(* ===== verification/EgressProps.v ===== *)
(** What the reputation manager guarantees, and the behaviours that differ from
    what its comments say. *)

From Stdlib Require Import QArith.
From S2P Require Import Prelude GoStrings Float64 GoTime Engine Health Egress EgressInv EgressSel.
From S2P Require Import EgressOps EgressCount.
Local Open Scope Z_scope.

(** ** A concrete pool, for the witnesses *)

Definition ex_spec (id : string) (warm : bool) : Spec :=
  {| Spec_ID := id; Spec_Kind := KindLocalIP; Spec_IP := "192.0.2.1"; Spec_HELO := "mx.example.org";
     Spec_MailFrom := "probe@example.org"; Spec_ASN := ""; Spec_Region := ""; Spec_WarmUp := warm |}.

Definition ex_cfg : Config :=
  {| cfg_Identities := [ex_spec "a" false; ex_spec "b" true];
     cfg_HealthAlpha := f64 0; cfg_CircuitThreshold := 0; cfg_CircuitCooldown := 0;
     cfg_QuarantineThreshold := 0; cfg_QuarantineCooldown := 0; cfg_WarmupStages := [];
     cfg_ActiveDailyCap := 0 |}.

Definition ex_task : Task :=
  {| Task_ID := ""; Task_JobID := ""; Task_Email := "u@example.com"; Task_Normalized := "u@example.com";
     Task_Domain := "example.com"; Task_Provider := "custom"; Task_MX := ["mx.example.com"] |}.

Definition ex_signal (k : SignalKind) (id dest : string) : Signal :=
  {| Signal_Kind := k; Signal_EgressID := id; Signal_Destination := dest; Signal_Code := 550;
     Signal_Detail := "" |}.

Definition ex_start : Time := 1000 * dailyResetInterval.
Definition ex_mgr : Manager := New ex_cfg ex_start.

Lemma ex_alpha_ok : alpha_ok (cfg_HealthAlpha ex_cfg).
Proof. vm_compute. reflexivity. Qed.

Lemma ex_mgr_wf : mgr_wf ex_mgr.
Proof. apply New_wf, ex_alpha_ok. Qed.

(** ** Lemmas *)

(** A granted probe for [id]. *)
Definition granted (id : string) (res : result egress_error EgressBinding) : bool :=
  match res with Ok b => String.eqb (binding_ID b) id | Err _ => false end.

(** The record a successful [Binding] chose, as it was after reconciliation. *)
Lemma Binding_Ok m t now b m' :
  mgr_wf m -> Binding m t now = Some (Ok b, m') ->
  exists r r2 s, reconciled m now !! binding_ID b = Some r /\ eligible m r (destOf t) now = true /\
    rec_score r (destOf t) = Fin s /\ touched now (destOf t) r r2 /\ b = binding_of r2 /\
    records m' !! binding_ID b = Some (set_usage (usedToday r2 + 1) (lastReset r2) r2) /\
    forall id' r' s', reconciled m now !! id' = Some r' -> eligible m r' (destOf t) now = true ->
      rec_score r' (destOf t) = Fin s' -> ~ rank_lt s (usedToday r) s' (usedToday r').
Proof.
  intros W HB. destruct (Binding_spec m t now W) as (res & m1 & HB' & _ & recs & best & Hp & Hb & Hm).
  rewrite HB in HB'. inv HB'.
  destruct best as [[[id sc] u]|]; [|by destruct Hm].
  destruct Hm as (r2 & Hr2 & Hid & Hb2 & ->). inv Hb2.
  destruct Hb as (_ & r & s & Hr & He & Hsc & -> & <- & Hmax).
  pose proof (Hp (Spec_ID (spec r2))) as Hpi. rewrite Hr, Hr2 in Hpi.
  assert (Ht : touched now (destOf t) r r2) by (by inv Hpi).
  exists r, r2, s. simpl. repeat split; try done; [by rewrite lookup_insert_eq|].
  intros id' r' s' Hr'. apply (Hmax id'); [|done].
  unfold reconciled in Hr'. rewrite lookup_fmap in Hr'. apply fmap_Some in Hr' as (r0 & Hr0 & _).
  apply (mwf_order m W). eauto.
Qed.

Lemma reconcile_circuits m now r : circuits (reconcile_record m now r) = circuits r.
Proof.
  unfold reconcile_record. rewrite daily_loop_iter by done.
  apply (iter_inv (fun r' => circuits r' = circuits r)).
  - intros r' <-. unfold daily_reset. simpl. by case_match.
  - unfold expire_quarantine. by case_match.
Qed.

Lemma reconcile_health m now r : rhealth (reconcile_record m now r) = rhealth r.
Proof.
  unfold reconcile_record. rewrite daily_loop_iter by done.
  apply (iter_inv (fun r' => rhealth r' = rhealth r)).
  - intros r' <-. unfold daily_reset. simpl. by case_match.
  - unfold expire_quarantine. by case_match.
Qed.

(** Within the day and out of quarantine there is nothing to reconcile. *)
Lemma reconcile_same m now r :
  state r <> StateQuarantined -> now - lastReset r < dailyResetInterval -> reconcile_record m now r = r.
Proof.
  intros Hs Hd. unfold reconcile_record, expire_quarantine.
  rewrite (bool_decide_eq_false_2 (state r = StateQuarantined)) by done. simpl.
  by rewrite daily_loop_iter, days_due_0.
Qed.

Lemma eligible_under_cap m r dest now limit :
  eligible m r dest now = true -> capFor m r = Some limit -> 0 < limit -> usedToday r < limit.
Proof.
  unfold eligible, under_cap. intros He Hc Hl. bool_to_prop. rewrite Hc in *.
  destruct ((limit >? 0) && (usedToday r >=? limit)) eqn:E; [done|].
  apply andb_false_iff in E as [E|E]; rewrite ?Z.gtb_ltb, ?Z.geb_leb in E; bool_to_prop; lia.
Qed.

(** One [Binding] within the day moves the usage of [id] by one when it is
    granted, and then the cap was not reached. *)
Lemma Binding_usage m id r t now res m' limit :
  mgr_wf m -> records m !! id = Some r -> state r <> StateQuarantined ->
  now - lastReset r < dailyResetInterval -> capFor m r = Some limit -> 0 < limit ->
  Binding m t now = Some (res, m') ->
  exists r', records m' !! id = Some r' /\ state r' = state r /\ lastReset r' = lastReset r /\
    capFor m' r' = Some limit /\
    (if granted id res then usedToday r' = usedToday r + 1 /\ usedToday r < limit
     else usedToday r' = usedToday r).
Proof.
  intros W Hr Hq Hd Hc Hl HB.
  destruct (Binding_spec m t now W) as (res' & m1 & HB' & W' & recs & best & Hp & Hb & Hm).
  rewrite HB in HB'. inv HB'.
  assert (Hr1 : reconciled m now !! id = Some r)
    by (unfold reconciled; by rewrite lookup_fmap, Hr; simpl; rewrite reconcile_same).
  pose proof (Hp id) as Hpi. rewrite Hr1 in Hpi.
  destruct (recs !! id) as [r2|] eqn:Hr2; [|inv Hpi].
  assert (Ht : touched now (destOf t) r r2) by (by inv Hpi).
  destruct (touched_fields _ _ _ _ Ht) as (Hsp & Hs & Hw & Hu & Hlr & _).
  assert (Hcap : forall m2, warmupStages m2 = warmupStages m -> activeDailyCap m2 = activeDailyCap m ->
            forall r3, state r3 = state r2 -> warmupStage r3 = warmupStage r2 -> capFor m2 r3 = Some limit).
  { intros m2 H1 H2 r3 H3 H4. unfold capFor in *. by rewrite H1, H2, H3, H4, Hs, Hw. }
  destruct best as [[[i sc] u]|].
  - destruct Hm as (r3 & Hr3 & HID & -> & ->). simpl. rewrite lookup_insert.
    destruct (decide (i = id)) as [->|Hne].
    + assert (r3 = r2) as -> by congruence. rewrite HID, String.eqb_refl. eexists. split; [done|].
      destruct Hb as (_ & r0 & s & Hr0 & He & _). assert (r0 = r) as -> by congruence.
      simpl. repeat split; try done; [by apply Hcap| |]; [lia|].
      by eapply eligible_under_cap.
    + rewrite HID, (proj2 (String.eqb_neq i id)) by done. exists r2. repeat split; try done. by apply Hcap.
  - destruct Hm as [-> ->]. simpl. exists r2. repeat split; try done. by apply Hcap.
Qed.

——

- **WHAT THE TASK REQUIRES**: Look through the material above. Copy each line where the word "recs" appears.

- **TASK SOLUTION**:
  intros W HB. destruct (Binding_spec m t now W) as (res & m1 & HB' & _ & recs & best & Hp & Hb & Hm).
  destruct (Binding_spec m t now W) as (res' & m1 & HB' & W' & recs & best & Hp & Hb & Hm).
  destruct (recs !! id) as [r2|] eqn:Hr2; [|inv Hpi].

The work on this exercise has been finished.